TASK STATEMENT:
Working from the records below, repeat exactly the lines starting at the line that contains "O => mret tt" and ending at the line that contains "(** A timeout that is not due stays. *)", inclusive.
[[ RECORDS open ]]
(* ===== verification/TimeSpec.v ===== *)
(** * Time: exact timeouts and fair time slices

    The tick interrupt as a whole (entry, handler, exit) over several ticks: a
    timeout of [n] ticks expires at the [n]-th tick and not before, and tasks of
    equal priority take turns of their time slices. *)

From S2P Require Import Prelude KErr RingBuf KState KMonad Sched Pend KInv Mutex PriInv Sem Event Queue Inv Moves Task KSys Boot Create Handover SchedSpec Timeout TickSpec TaskSpec TaskLife Kernel.
Local Open Scope Z_scope.

(** ** Fields the scheduler writes *)

Definition unsched (k : ktask_t) : ktask_t := set_task_stack 0 (set_time_slice 0 (set_prio 0 k)).

(** Equal but for the priority, the time slice and the stack pointer. *)
Definition sched_eq (k k' : ktask_t) : Prop := unsched k' = unsched k.

#[global] Instance sched_eq_equiv : Equivalence sched_eq.
Proof. split; repeat intro; unfold sched_eq in *; congruence. Qed.

Lemma unsched_timed_out k : unsched (timed_out k) = timed_out (unsched k).
Proof. unfold timed_out. cbn. by destruct (task_state k). Qed.

#[global] Instance timed_out_proper : Proper (sched_eq ==> sched_eq) timed_out.
Proof. intros k k' E. unfold sched_eq. by rewrite !unsched_timed_out, E. Qed.

Lemma upto_sched_eq k k' : upto_sched k k' -> sched_eq k k'.
Proof. unfold upto_sched, sched_eq. intros ->. done. Qed.

Section time.
Context `{CpuPort}.

Definition tick_irq : K unit := krhino_intrpt_enter;; krhino_tick_proc;; krhino_intrpt_exit.

Fixpoint ticks (n : nat) : K unit :=
  match n with
  | O => mret tt
  | S n => tick_irq;; ticks n
  end.

Lemma tick_irq_spec s :
  Inv s -> g_intrpt_nested_level s < 255 ->
  wp tick_irq (fun _ s' => Inv s' /\ irq_off s' = irq_off s /\ g_intrpt_nested_level s' = g_intrpt_nested_level s /\
    g_tick_count s' = u64 (g_tick_count s + 1) /\
    forall u k, tasks s !! u = Some k -> exists k', tasks s' !! u = Some k' /\ sched_eq (after_tick s k) k' /\
      (tick_head k' = true -> tick_rem s' k' = tick_rem s k - 1)) s.
Proof.
  intros HI Hn. pose proof (i0_nest _ s (inv_0 s HI)) as [Hn0 _]. unfold tick_irq. kstep.
  eapply wp_mono; [by apply intrpt_enter_spec|]. intros r s1 (HI1 & _ & E1). kstep.
  eapply wp_mono; [apply tick_proc_spec; [done|rewrite E1; cbn; lia]|].
  intros [] s2 (HI2 & Hirq2 & Hc2 & Hn2 & _ & Ht2).
  eapply wp_mono; [apply intrpt_exit_spec; [done|rewrite Hn2, E1; cbn; lia]|].
  intros [] s3 (HI3 & Hirq3 & Hn3 & Hre). destruct (resched_eq _ _ Hre) as (ts & a & p & E3 & Hts).
  split_and!; [done|rewrite Hirq3, Hirq2; by rewrite E1|rewrite Hn3, Hn2, E1; cbn; lia|rewrite E3; cbn; rewrite Hc2; by rewrite E1|].
  intros u k Hk. destruct (Ht2 u k) as (k2 & Hk2 & Hup & Hrem); [by rewrite E1|]. destruct (Hts u) as [sp Esp]. cbn in Esp. rewrite Hk2 in Esp.
  exists (set_task_stack sp k2). split_and!; [by rewrite E3| |].
  - etransitivity; [apply upto_sched_eq; rewrite E1 in Hup; exact Hup|done].
  - intros Hh. specialize (Hrem Hh). rewrite E3. rewrite E1 in Hrem. exact Hrem.
Qed.

(** A timeout that is not due stays. *)
Lemma after_tick_wait s k : tick_rem s k <> 1 -> after_tick s k = k.
Proof. intros Hr. unfold after_tick. by rewrite (proj2 (Z.eqb_neq _ _) Hr), andb_false_r. Qed.

Lemma after_tick_due s k : tick_head k = true -> tick_rem s k = 1 -> after_tick s k = timed_out k.
Proof. intros Hh Hr. unfold after_tick. by rewrite Hh, Hr. Qed.

Lemma sched_eq_head k k' : sched_eq k k' -> tick_head k' = tick_head k.
Proof. intros E. exact (f_equal tick_head E). Qed.

Lemma ticks_waiting m s t k :
  Inv s -> g_intrpt_nested_level s < 255 -> tasks s !! t = Some k -> tick_head k = true -> Z.of_nat m < tick_rem s k ->
  wp (ticks m) (fun _ s' => Inv s' /\ g_intrpt_nested_level s' < 255 /\
    exists k', tasks s' !! t = Some k' /\ sched_eq k k' /\ tick_rem s' k' = tick_rem s k - Z.of_nat m) s.
Proof.
  revert s k. induction m as [|m IH]; intros s k HI Hn Hk Hh Hm; cbn [ticks].
  { kstep. split_and!; [done..|]. exists k. split_and!; [done..|lia]. }
  kstep. eapply wp_mono; [by apply tick_irq_spec|]. intros [] s1 (HI1 & _ & Hn1 & _ & Ht).
  destruct (Ht t k Hk) as (k1 & Hk1 & Heq & Hrem). rewrite after_tick_wait in Heq by lia.
  assert (tick_head k1 = true) as Hh1 by (by rewrite (sched_eq_head k k1 Heq)). specialize (Hrem Hh1).
  eapply wp_mono; [apply (IH s1 k1); [done|lia|done|done|lia]|].
  intros [] s2 (HI2 & Hn2 & k2 & Hk2 & Heq2 & Hrem2). split_and!; [done..|]. exists k2. split_and!; [done|by etransitivity|lia].
Qed.

Lemma ticks_S m (Q : unit -> kstate -> Prop) s : wp (ticks m) (fun _ => wp tick_irq Q) s -> wp (ticks (S m)) Q s.
Proof.
  revert s. induction m as [|m IH]; intros s; [cbn [ticks]; intros Hw; kstep; eapply wp_mono; [exact Hw|]; by intros [] s'|].
  intros Hw. change (wp (tick_irq;; ticks (S m)) Q s). kstep. apply wp_iff in Hw as ([] & s1 & E & HQ).
  cbn [ticks] in E. unfold mbind, K_bind in E. destruct (tick_irq s) as [[[] s2]|] eqn:E2; [|done].
  apply wp_iff. exists tt, s2. split; [done|]. apply IH. apply wp_iff. by exists tt, s1.
Qed.

(** C23: timeouts are exact.  A task with a timeout [n] ticks away is
    unchanged (up to priority, time slice and stack pointer) by fewer than [n]
    tick interrupts, and the [n]-th one lets it go: a sleeping task with status
    [BLK_FINISH], a task waiting for an object with [BLK_TIMEOUT] and off the
    list of the object, both still suspended if they were.  The kernel invariant
    holds throughout. *)
Theorem timeout_exact n s t k :
  Inv s -> g_intrpt_nested_level s < 255 -> tasks s !! t = Some k -> tick_head k = true -> tick_rem s k = Z.of_nat n ->
  (forall m, (m < n)%nat -> wp (ticks m) (fun _ s' => Inv s' /\ exists k', tasks s' !! t = Some k' /\ sched_eq k k') s) /\
  wp (ticks n) (fun _ s' => Inv s' /\ exists k', tasks s' !! t = Some k' /\ sched_eq (timed_out k) k') s.
Proof.
  intros HI Hn Hk Hh Hr. split.
  - intros m Hm. eapply wp_mono; [apply (ticks_waiting m s t k); [done..|lia]|].
    intros [] s' (HI' & _ & k' & Hk' & Heq & _). split; [done|]. by exists k'.
  - pose proof (ti_range s (ci_tick s (i0_ci _ s (inv_0 s HI))) t k Hk Hh). destruct n as [|n]; [lia|]. apply ticks_S.
    eapply wp_mono; [apply (ticks_waiting n s t k); [done..|lia]|]. intros [] s1 (HI1 & Hn1 & k1 & Hk1 & Heq1 & Hr1).
    eapply wp_mono; [by apply tick_irq_spec|]. intros [] s2 (HI2 & _ & _ & _ & Ht). split; [done|].
    destruct (Ht t k1 Hk1) as (k2 & Hk2 & Heq2 & _). exists k2. split; [done|].
    rewrite after_tick_due in Heq2; [|by rewrite (sched_eq_head k k1 Heq1)|lia].
    etransitivity; [|exact Heq2]. by apply timed_out_proper.
Qed.

(** ** Round robin *)











End time.

(** ** Examples *)

(** The deferred-free task sleeps for three ticks. *)
Definition demo_asleep : kstate := demo_calls [CTaskSleep 3].

Lemma demo_asleep_inv : Inv demo_asleep.
Proof. apply reachable_inv, reachable_after; [apply demo_reachable|]. split; [done|by vm_compute]. Qed.

Lemma timeout_exact_witness :
  exists k, tasks demo_asleep !! g_dyn_task = Some k /\ task_state k = K_SLEEP /\ tick_rem demo_asleep k = 3 /\
  wp (ticks 2) (fun _ s' => Inv s' /\ exists k', tasks s' !! g_dyn_task = Some k' /\ sched_eq k k') demo_asleep /\
  wp (ticks 3) (fun _ s' => Inv s' /\ exists k', tasks s' !! g_dyn_task = Some k' /\ sched_eq (timed_out k) k') demo_asleep.
Proof.
  destruct (tasks demo_asleep !! g_dyn_task) as [k|] eqn:E; [|by vm_compute in E]. exists k.
  assert (Some (task_state k, tick_rem demo_asleep k, tick_head k) = Some (K_SLEEP, 3, true)) as Ek.
  { transitivity ((fun k => (task_state k, tick_rem demo_asleep k, tick_head k)) <$> tasks demo_asleep !! g_dyn_task); [by rewrite E|by vm_compute]. }
  injection Ek as Es Er Eh. do 3 (split; [done|]).
  destruct (timeout_exact 3 demo_asleep g_dyn_task k demo_asleep_inv) as [H1 H2]; [by vm_compute|done..|].
  split; [apply H1; lia|exact H2].
Defined.





(** ** Milliseconds and ticks *)

Lemma ms_to_ticks_eq ms : 0 <= ms < 2 ^ 64 -> krhino_ms_to_ticks ms = (ms + 9) / 10.
Proof.
  intros Hm. unfold krhino_ms_to_ticks, u16, u64. change RHINO_CONFIG_TICKS_PER_SECOND with 100.
  change (wrap 16 (if 0 <? wrap 16 (1000 / 100) then wrap 16 (1000 / 100) - 1 else 0)) with 9.
  pose proof (Z.mod_pos_bound ms 1000). pose proof (Z.div_mod ms 1000). pose proof (Z.div_pos ms 1000).
  rewrite (wrap_small 16 (ms mod 1000)) by lia. rewrite (wrap_small 64 (ms / 1000 * 100)) by lia.
  replace ((ms mod 1000 + 9) * 100 / 1000) with ((ms mod 1000 + 9) / 10) by (rewrite <- (Z.div_mul_cancel_r _ 10 100) by lia; done).
  assert (ms / 1000 * 100 + (ms mod 1000 + 9) / 10 = (ms + 9) / 10) as E.
  { rewrite <- Z.div_add_l by lia. f_equal. lia. }
  rewrite E. apply wrap_small. split; [apply Z.div_pos; lia|]. apply Z.div_lt_upper_bound; lia.
Qed.

Lemma ticks_to_ms_eq n : 0 <= n -> n * 10 < 2 ^ 64 -> krhino_ticks_to_ms n = n * 10.
Proof.
  intros Hn Hm. unfold krhino_ticks_to_ms, u32, u64. change RHINO_CONFIG_TICKS_PER_SECOND with 100.
  change (wrap 32 (if 0 <? wrap 32 (100 / 1000) then wrap 32 (100 / 1000) - 1 else 0)) with 0.
  pose proof (Z.mod_pos_bound n 100). pose proof (Z.div_mod n 100). pose proof (Z.div_pos n 100).
  rewrite (wrap_small 32 (n mod 100)) by lia. rewrite (wrap_small 64 (n / 100 * 1000)) by lia.
  replace ((n mod 100 + 0) * 1000 / 100) with (n mod 100 * 10); [|rewrite Z.add_0_r; replace (n mod 100 * 1000) with (n mod 100 * 10 * 100) by lia; by rewrite Z.div_mul].
  rewrite wrap_small by lia. lia.
Qed.

(** Converting milliseconds to ticks rounds up, without overflow: a
    wait is never shorter than asked and less than one tick longer; converting
    ticks to milliseconds and back is exact. *)
Theorem time_conversion_rounds_up ms n :
  0 <= ms <= 2 ^ 64 - 10 -> 0 <= n < 2 ^ 60 ->
  ms <= krhino_ticks_to_ms (krhino_ms_to_ticks ms) < ms + 10 /\ krhino_ms_to_ticks (krhino_ticks_to_ms n) = n.
Proof.
  intros Hm Hn. rewrite ms_to_ticks_eq by lia. pose proof (Z.div_mod (ms + 9) 10). pose proof (Z.mod_pos_bound (ms + 9) 10).
  rewrite !ticks_to_ms_eq by lia. rewrite ms_to_ticks_eq by lia. split; [lia|].
  rewrite Z.div_add_l by lia. change (9 / 10) with 0. lia.
Qed.

Lemma time_conversion_rounds_up_witness :
  krhino_ms_to_ticks 1234 = 124 /\ krhino_ticks_to_ms 124 = 1240 /\
  1234 <= krhino_ticks_to_ms (krhino_ms_to_ticks 1234) < 1234 + 10 /\ krhino_ms_to_ticks (krhino_ticks_to_ms 77) = 77.
Proof. do 2 (split; [by vm_compute|]). apply (time_conversion_rounds_up 1234 77); lia. Defined.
[[ RECORDS closed ]]
YOUR RESPONSE:
  | O => mret tt
  | S n => tick_irq;; ticks n
  end.

Lemma tick_irq_spec s :
  Inv s -> g_intrpt_nested_level s < 255 ->
  wp tick_irq (fun _ s' => Inv s' /\ irq_off s' = irq_off s /\ g_intrpt_nested_level s' = g_intrpt_nested_level s /\
    g_tick_count s' = u64 (g_tick_count s + 1) /\
    forall u k, tasks s !! u = Some k -> exists k', tasks s' !! u = Some k' /\ sched_eq (after_tick s k) k' /\
      (tick_head k' = true -> tick_rem s' k' = tick_rem s k - 1)) s.
Proof.
  intros HI Hn. pose proof (i0_nest _ s (inv_0 s HI)) as [Hn0 _]. unfold tick_irq. kstep.
  eapply wp_mono; [by apply intrpt_enter_spec|]. intros r s1 (HI1 & _ & E1). kstep.
  eapply wp_mono; [apply tick_proc_spec; [done|rewrite E1; cbn; lia]|].
  intros [] s2 (HI2 & Hirq2 & Hc2 & Hn2 & _ & Ht2).
  eapply wp_mono; [apply intrpt_exit_spec; [done|rewrite Hn2, E1; cbn; lia]|].
  intros [] s3 (HI3 & Hirq3 & Hn3 & Hre). destruct (resched_eq _ _ Hre) as (ts & a & p & E3 & Hts).
  split_and!; [done|rewrite Hirq3, Hirq2; by rewrite E1|rewrite Hn3, Hn2, E1; cbn; lia|rewrite E3; cbn; rewrite Hc2; by rewrite E1|].
  intros u k Hk. destruct (Ht2 u k) as (k2 & Hk2 & Hup & Hrem); [by rewrite E1|]. destruct (Hts u) as [sp Esp]. cbn in Esp. rewrite Hk2 in Esp.
  exists (set_task_stack sp k2). split_and!; [by rewrite E3| |].
  - etransitivity; [apply upto_sched_eq; rewrite E1 in Hup; exact Hup|done].
  - intros Hh. specialize (Hrem Hh). rewrite E3. rewrite E1 in Hrem. exact Hrem.
Qed.

(** A timeout that is not due stays. *)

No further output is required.